## [REQUIREMENT]
Every line from the one that contains "split_and!." to the end of the material below should be output exactly, with both ends included and nothing else.
==========
(* ===== verification/AuthorizationFacts.v ===== *)
(** * Facts about authorized penalties

    Carriers determine the events they authorize; the admission loops collect
    one event per message; the penalty events keep one per offender. *)

From S2P Require Import Prelude Types Lace Bytes Crypto Samples Rounds PorTypes PorMath PorCommit.
From S2P Require Import PorAudit PorAuditFacts PorState QuorumFacts FinalOutput FinalOutputFacts.
From S2P Require Import RatingWire RatingFlow RatingFlowFacts RatingRound HonestFacts Payload.
From S2P Require Import EvidenceFacts Evidence Authorization.
From stdpp Require Import options.

(** ** One event per offender *)

Section per_offender.
Implicit Types (e : EquivocationPenalty) (m : gmap NodeId EquivocationPenalty).

Lemma first_of_offender_spec l m :
  (∀ v e, m !! v = Some e → offender e = v) →
  let m' := foldl first_of_offender m l in
  (∀ v e, m' !! v = Some e → offender e = v ∧ (m !! v = Some e ∨ e ∈ l)) ∧
  (∀ v, is_Some (m' !! v) ↔ is_Some (m !! v) ∨ ∃ e, e ∈ l ∧ offender e = v).
Proof.
  revert m. induction l as [|x l IH]; intros m Hm; cbn [foldl].
  { split; [intros v e Hv; split; [by apply Hm|by left]|].
    intros v. split; [by left|intros [?|(e & []%elem_of_nil & _)]; done]. }
  assert (∀ v e, first_of_offender m x !! v = Some e → offender e = v ∧ (m !! v = Some e ∨ e = x))
    as Hx.
  { intros v e. unfold first_of_offender. destruct (m !! offender x) as [y|] eqn:E.
    - intros Hv. split; [by apply Hm|by left].
    - rewrite lookup_insert_Some. intros [[<- ->]|[_ Hv]]; [tauto|]. split; [by apply Hm|by left]. }
  assert (∀ v, is_Some (first_of_offender m x !! v) ↔ is_Some (m !! v) ∨ offender x = v) as Hs.
  { intros v. unfold first_of_offender. destruct (m !! offender x) as [y|] eqn:E.
    - split; [by left|]. intros [?| <-]; [done|]. by rewrite E.
    - rewrite lookup_insert_is_Some. destruct (decide (offender x = v)); tauto. }
  destruct (IH (first_of_offender m x)) as [H1 H2]; [intros v e Hv; by apply Hx|]. split.
  - intros v e Hv. destruct (H1 v e Hv) as [Ho Hin]. split; [done|].
    destruct Hin as [[_ [?| ->]]%Hx|?]; [by left|right; by left|right; by right].
  - intros v. rewrite H2, Hs. split.
    + intros [[?|<-]|(e & ? & ?)]; [by left|right; exists x; split; [by left|done]|].
      right. exists e. split; [by right|done].
    + intros [?|(e & [->|He]%elem_of_cons & Ho)]; [by left; left|by left; right|].
      right. by exists e.
Qed.

(** Every event of the list is selected, no offender has two, and every
    offender of a selected event has one. *)
Lemma one_per_offender_spec (selected : gmap (list byte) EquivocationPenalty) :
  (∀ e, e ∈ one_per_offender selected → ∃ message, selected !! message = Some e) ∧
  NoDup (offender <$> one_per_offender selected) ∧
  (∀ message e, selected !! message = Some e →
    ∃ e', e' ∈ one_per_offender selected ∧ offender e' = offender e).
Proof.
  unfold one_per_offender. set (l := (btree_map_iter selected).*2).
  destruct (first_of_offender_spec l ∅) as [H1 H2]; [intros v e; by rewrite lookup_empty|].
  cbv zeta in H1, H2. set (m := foldl first_of_offender ∅ l) in *.
  assert (∀ e, e ∈ l ↔ ∃ message, selected !! message = Some e) as Hl.
  { intros e. unfold l. rewrite list_elem_of_fmap. split.
    - intros ([k e'] & -> & Hk%elem_of_btree_map_iter). by exists k.
    - intros [k Hk]. exists (k, e). split; [done|]. by apply elem_of_btree_map_iter. }
  split_and!.
  - intros e ([v e'] & -> & Hv%elem_of_btree_map_iter)%list_elem_of_fmap. cbn.
    destruct (H1 v e' Hv) as [_ [Hn|Hin]]; [by rewrite lookup_empty in Hn|by apply Hl].
  - rewrite <-list_fmap_compose.
    rewrite (list_fmap_ext _ fst); [apply keys_NoDup|].
    intros i [v e] Hi%list_elem_of_lookup_2%elem_of_btree_map_iter. cbn.
    by apply H1.
  - intros k e Hk. assert (e ∈ l) as He by (apply Hl; eauto).
    destruct (proj2 (H2 (offender e))) as [e' He']; [right; by exists e|].
    exists e'. split; [|by apply (H1 (offender e) e')]. apply list_elem_of_fmap.
    exists (offender e, e'). split; [done|]. by apply elem_of_btree_map_iter.
Qed.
==========
## [RESPONSE FOR THIS EXERCISE]
  split_and!.
  - intros e ([v e'] & -> & Hv%elem_of_btree_map_iter)%list_elem_of_fmap. cbn.
    destruct (H1 v e' Hv) as [_ [Hn|Hin]]; [by rewrite lookup_empty in Hn|by apply Hl].
  - rewrite <-list_fmap_compose.
    rewrite (list_fmap_ext _ fst); [apply keys_NoDup|].
    intros i [v e] Hi%list_elem_of_lookup_2%elem_of_btree_map_iter. cbn.
    by apply H1.
  - intros k e Hk. assert (e ∈ l) as He by (apply Hl; eauto).
    destruct (proj2 (H2 (offender e))) as [e' He']; [right; by exists e|].
    exists e'. split; [|by apply (H1 (offender e) e')]. apply list_elem_of_fmap.
    exists (offender e, e'). split; [done|]. by apply elem_of_btree_map_iter.
Qed.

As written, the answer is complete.